> The problem
The expected answer comprises all lines from the entries that contain the string "CountAll".
----- Provided data
(* ===== verification/SqlMeaning.v ===== *)
(** * The SQL fragment query_datastore writes

    Syntax, text and meaning of the statements the builder of DatastoreQuery
    produces.  Conditions are stratified as PostgreSQL's grammar is, a
    disjunction of conjunctions of atoms, an atom that nests a disjunction
    being parenthesised, so no text has a second reading.  A placeholder is
    its number.  Conditions are evaluated in SQL's three-valued logic, [None]
    being NULL.

    What the fragment leaves to PostgreSQL is the class [Postgres]: comparison
    of values other than integers, times and equality of text, and the value
    of a masking expression. *)
From Stdlib Require Import Ascii ZArith.
From stdpp Require Import base list strings.
From S2P Require Import Prelude GoStrings AuditText GoText Redaction DatastoreCatalog DatastoreRequest DatastoreQuery.

Local Open Scope string_scope.

(** ** Syntax *)

(** [t."c"], [c.id] and ["c"]. *)
Inductive ref :=
| Quoted (alias column : string)
| Bare (alias column : string)
| Plain (column : string).

Inductive cmp_op := Equal | NotEqual | Less | LessEq | Greater | GreaterEq | Like.

(** The tables of an EXISTS. *)
Inductive tables :=
| One (table alias : string)
| Joined (table alias table' alias' : string) (l r : ref).

Inductive atom :=
| IsNull (r : ref)
| IsNotNull (r : ref)
| SameAs (l r : ref)
| Compare (r : ref) (op : cmp_op) (n : nat)
| AnyOf (r : ref) (n : nat)
| InList (r : ref) (negated typed : bool) (ns : list nat)
| Exists (from : tables) (c : list atom)
| Paren (d : list (list atom))
| Not (d : list (list atom)).

Inductive mask := OptionsMask | WholeMask | TextMask | SettingMask (key : string).

Inductive item :=
| Col (r : ref)
| Masked (m : mask) (column : string)
| Stored (column alias : string)
| Aggregated (agg column dataType alias : string)
| CountAll
| Bucket (width : nat) (column : string) (origin : nat)
| StoredAggregate (fn column alias : string).

(** A table, or the permitted columns of its rows that meet a condition. *)
Record scan := {
  scan_metric : bool;
  scan_table : string;
  scan_items : option (list item);
  scan_where : list atom;
}.

Definition order := list (ref * bool).   (* true: descending *)

Inductive statement :=
| Rows (items : list item) (from : scan) (filters : list atom) (by_ : order)
    (limit offset : nat)
| Latest (items : list item) (distinct all : list item) (time : ref) (from : scan)
    (filters : list atom) (by_ : order) (limit offset : nat)
| Grouped (items : list item) (from : scan) (filters : list atom) (groups : nat) (by_ : order)
    (limit offset : nat).

(** ** Text *)

Definition ref_text (r : ref) : string :=
  match r with
  | Quoted alias column => qualified alias column
  | Bare alias column => alias ++ "." ++ column
  | Plain column => QuoteIdentifier column
  end.

Definition cmp_text (op : cmp_op) : string :=
  match op with
  | Equal => "=" | NotEqual => "<>" | Less => "<" | LessEq => "<=" | Greater => ">"
  | GreaterEq => ">=" | Like => "LIKE"
  end.

Definition tables_text (from : tables) : string :=
  match from with
  | One t a => t ++ " " ++ a
  | Joined t a t' a' l r =>
      t ++ " " ++ a ++ " JOIN " ++ t' ++ " " ++ a' ++ " ON " ++ ref_text l ++ " = " ++ ref_text r
  end.

Fixpoint atom_text (a : atom) : string :=
  match a with
  | IsNull r => ref_text r ++ " IS NULL"
  | IsNotNull r => ref_text r ++ " IS NOT NULL"
  | SameAs l r => ref_text l ++ " = " ++ ref_text r
  | Compare r op n => ref_text r ++ " " ++ cmp_text op ++ " " ++ placeholder n
  | AnyOf r n => ref_text r ++ " = ANY(" ++ IntArrayExpr (placeholder n) ++ ")"
  | InList r negated typed ns =>
      ref_text r ++ (if negated then " NOT IN (" else " IN (") ++
      join ", " (map (fun n => placeholder n ++ (if typed then "::text" else "")) ns) ++ ")"
  | Exists from c =>
      "EXISTS (SELECT 1 FROM " ++ tables_text from ++ " WHERE " ++
      join " AND " (map atom_text c) ++ ")"
  | Paren d => "(" ++ join " OR " (map (fun c => join " AND " (map atom_text c)) d) ++ ")"
  | Not d => "NOT (" ++ join " OR " (map (fun c => join " AND " (map atom_text c)) d) ++ ")"
  end.

Definition where_text (c : list atom) : string :=
  match c with [] => "" | _ => " WHERE " ++ join " AND " (map atom_text c) end.

Definition mask_text (m : mask) (column : string) : string :=
  match m with
  | OptionsMask => MaskedOptions (t_ column)
  | WholeMask => MaskedWhole (t_ column)
  | TextMask => RedactedText (t_ column)
  | SettingMask key => MaskedSetting (t_ column) (t_ key)
  end.

Definition as_text (expr alias : string) : string := expr ++ " AS " ++ QuoteIdentifier alias.

Definition item_text (i : item) : string :=
  match i with
  | Col r => ref_text r
  | Masked m c => as_text (mask_text m c) c
  | Stored c alias => as_text (t_ c) alias
  | Aggregated agg c ty alias => as_text (AggregateExpr agg (t_ c) ty) alias
  | CountAll => as_text "count(*)" "count"
  | Bucket width c origin =>
      as_text ("date_bin(" ++ placeholder width ++ "::interval, " ++ t_ c ++ ", " ++
               placeholder origin ++ "::timestamptz)") datastoreBucketAlias
  | StoredAggregate fn c alias => as_text (fn ++ "(" ++ t_ c ++ ")") alias
  end.

Definition items_text (l : list item) : string := join ", " (map item_text l).

Definition table_text (s : scan) : string :=
  (if scan_metric s then "metrics." else "") ++ QuoteIdentifier (scan_table s) ++ " t".

Definition scan_text (s : scan) : string :=
  match scan_items s with
  | None => table_text s
  | Some items =>
      "(SELECT " ++ items_text items ++ " FROM " ++ table_text s ++ where_text (scan_where s) ++
      " OFFSET 0) t"
  end.

Definition order_term (o : ref * bool) : string :=
  ref_text (fst o) ++ (if snd o then " DESC" else " ASC").

Definition order_text (by_ : order) : string :=
  match by_ with [] => "" | _ => " ORDER BY " ++ join ", " (map order_term by_) end.

Definition limit_text (limit offset : nat) : string :=
  " LIMIT " ++ placeholder limit ++ " OFFSET " ++ placeholder offset.

Definition group_text (groups : nat) : string :=
  match groups with
  | O => ""
  | _ => " GROUP BY " ++ join ", " (map (fun i => FormatInt (Z.of_nat i)) (seq 1 groups))
  end.

Definition statement_text (s : statement) : string :=
  match s with
  | Rows items from filters by_ limit offset =>
      "SELECT " ++ items_text items ++ " FROM " ++ scan_text from ++ where_text filters ++
      order_text by_ ++ limit_text limit offset
  | Latest items distinct all time from filters by_ limit offset =>
      "SELECT " ++ items_text items ++ " FROM (SELECT DISTINCT ON (" ++ items_text distinct ++
      ") " ++ items_text all ++ " FROM " ++ scan_text from ++ where_text filters ++
      " ORDER BY " ++ items_text distinct ++ ", " ++ ref_text time ++ " DESC) latest" ++
      order_text by_ ++ limit_text limit offset
  | Grouped items from filters groups by_ limit offset =>
      "SELECT " ++ items_text items ++ " FROM " ++ scan_text from ++ where_text filters ++
      group_text groups ++ order_text by_ ++ limit_text limit offset
  end.

Definition statement_scan (s : statement) : scan :=
  match s with
  | Rows _ from _ _ _ _ | Latest _ _ _ _ from _ _ _ _ | Grouped _ from _ _ _ _ _ => from
  end.

Definition statement_filters (s : statement) : list atom :=
  match s with
  | Rows _ _ filters _ _ _ | Latest _ _ _ _ _ filters _ _ _ | Grouped _ _ filters _ _ _ _ => filters
  end.

(** ** Meaning *)

Inductive datum := DInt (n : Z) | DText (s : string) | DTime (t : Z) | DOther (s : string).

#[global] Instance datum_eq_dec : EqDecision datum.
Proof. solve_decision. Defined.

(** A row by column name, NULL being [None]; a database by table name, with
    [metrics.] before the name of a metrics table. *)
Definition row := string -> option datum.
Definition database := string -> list row.

(** PostgreSQL's operators on the types kept apart here, in which [<>] negates
    [=], and its value for a masking expression on a row. *)
Class Postgres := {
  pg_compare : cmp_op -> datum -> param -> bool;
  pg_mask : mask -> string -> row -> option datum;
  pg_negator : forall d p, pg_compare NotEqual d p = negb (pg_compare Equal d p);
}.

Definition compare_Z (op : cmp_op) (a b : Z) : bool :=
  match op with
  | Equal => (a =? b)%Z | NotEqual => negb (a =? b)%Z | Less => (a <? b)%Z | LessEq => (a <=? b)%Z
  | Greater => (b <? a)%Z | GreaterEq => (b <=? a)%Z | Like => false
  end.

Definition and3 (a b : option bool) : option bool :=
  match a, b with
  | Some false, _ | _, Some false => Some false
  | Some true, Some true => Some true
  | _, _ => None
  end.
Definition or3 (a b : option bool) : option bool :=
  match a, b with
  | Some true, _ | _, Some true => Some true
  | Some false, Some false => Some false
  | _, _ => None
  end.
Definition not3 (a : option bool) : option bool := negb <$> a.
Definition all3 : list (option bool) -> option bool := foldr and3 (Some true).
Definition any3 : list (option bool) -> option bool := foldr or3 (Some false).

(** A condition keeps a row when it is true, neither false nor NULL. *)
Definition holds (a : option bool) : bool := match a with Some true => true | _ => false end.

(** [string_to_array(s, ',')::integer[]]; [None] is a failed cast. *)
Fixpoint split_commas (s : string) : string * list string :=
  match s with
  | "" => ("", [])
  | String c s =>
      let '(first, rest) := split_commas s in
      if Ascii.eqb c "," then ("", first :: rest) else (String c first, rest)
  end.

Definition int4 (s : string) : option Z :=
  n ← parse_int64 s; if ((- 2 ^ 31 <=? n) && (n <=? 2 ^ 31 - 1))%Z then Some n else None.

Definition int_array (s : string) : option (list Z) :=
  if is_empty s then Some [] else let '(first, rest) := split_commas s in mapM int4 (first :: rest).

Section Meaning.
Context `{Postgres} (db : database) (args : list param).

Definition compare_value (op : cmp_op) (d : datum) (p : param) : bool :=
  match d, p, op with
  | _, _, Like => pg_compare op d p
  | DInt a, PInt64 b, _ => compare_Z op a b
  | DTime a, PTime b, _ => compare_Z op a b
  | DText a, PText b, Equal => String.eqb a b
  | DText a, PText b, NotEqual => negb (String.eqb a b)
  | _, _, _ => pg_compare op d p
  end.

Definition compare3 (op : cmp_op) (d : option datum) (p : option param) : option bool :=
  match d, p with Some d, Some p => Some (compare_value op d p) | _, _ => None end.

(** A failed cast, or a column that is not an integer, fails the statement;
    here such a condition is NULL, which also keeps no row. *)
Definition any_int (d : option datum) (p : option param) : option bool :=
  match p with
  | Some (PText s) =>
      match int_array s with
      | Some zs =>
          match d with
          | Some (DInt z) => Some (mem_Z z zs)
          | Some _ => None
          | None => if empty zs then Some false else None
          end
      | None => None
      end
  | _ => None
  end.

Definition env := list (string * row).

Definition value_of (e : env) (r : ref) : option datum :=
  match r with
  | Quoted a c | Bare a c => row ← assoc a e; row c
  | Plain _ => None
  end.

(** Placeholders count from one. *)
Definition arg (n : nat) : option param := args !! Nat.pred n.

Definition same (a b : option datum) : option bool :=
  match a, b with Some a, Some b => Some (bool_decide (a = b)) | _, _ => None end.

Definition tables_rows (e : env) (from : tables) : list env :=
  match from with
  | One t a => map (fun r => (a, r) :: e) (db t)
  | Joined t a t' a' l r =>
      List.filter (fun e => holds (same (value_of e l) (value_of e r)))
        (flat_map (fun x => map (fun y => (a, x) :: (a', y) :: e) (db t')) (db t))
  end.

Fixpoint eval (e : env) (a : atom) : option bool :=
  match a with
  | IsNull r => Some (negb (has (value_of e r)))
  | IsNotNull r => Some (has (value_of e r))
  | SameAs l r => same (value_of e l) (value_of e r)
  | Compare r op n => compare3 op (value_of e r) (arg n)
  | AnyOf r n => any_int (value_of e r) (arg n)
  | InList r negated _ ns =>
      let m := any3 (map (fun n => compare3 Equal (value_of e r) (arg n)) ns) in
      if negated then not3 m else m
  | Exists from c =>
      Some (existsb (fun e => holds (all3 (map (eval e) c))) (tables_rows e from))
  | Paren d => any3 (map (fun c => all3 (map (eval e) c)) d)
  | Not d => not3 (any3 (map (fun c => all3 (map (eval e) c)) d))
  end.

Definition meets (c : list atom) (r : row) : bool := holds (all3 (map (eval [("t", r)]) c)).

(** The output column an item gives, and its value on a row of the table. *)
Definition item_value (r : row) (name : string) (i : item) : option (option datum) :=
  match i with
  | Col (Quoted _ c) => if String.eqb c name then Some (r c) else None
  | Masked m c => if String.eqb c name then Some (pg_mask m c r) else None
  | Stored c alias => if String.eqb alias name then Some (r c) else None
  | _ => None
  end.

Fixpoint project (items : list item) (r : row) (name : string) : option datum :=
  match items with
  | [] => None
  | i :: items =>
      match item_value r name i with Some v => v | None => project items r name end
  end.

Definition scan_key (s : scan) : string :=
  (if scan_metric s then "metrics." else "") ++ scan_table s.

(** The rows the rest of the statement sees. *)
Definition scan_rows (s : scan) : list row :=
  match scan_items s with
  | None => db (scan_key s)
  | Some items => map (project items) (List.filter (meets (scan_where s)) (db (scan_key s)))
  end.
End Meaning.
----------
> Answer section
| CountAll
  | CountAll => as_text "count(*)" "count"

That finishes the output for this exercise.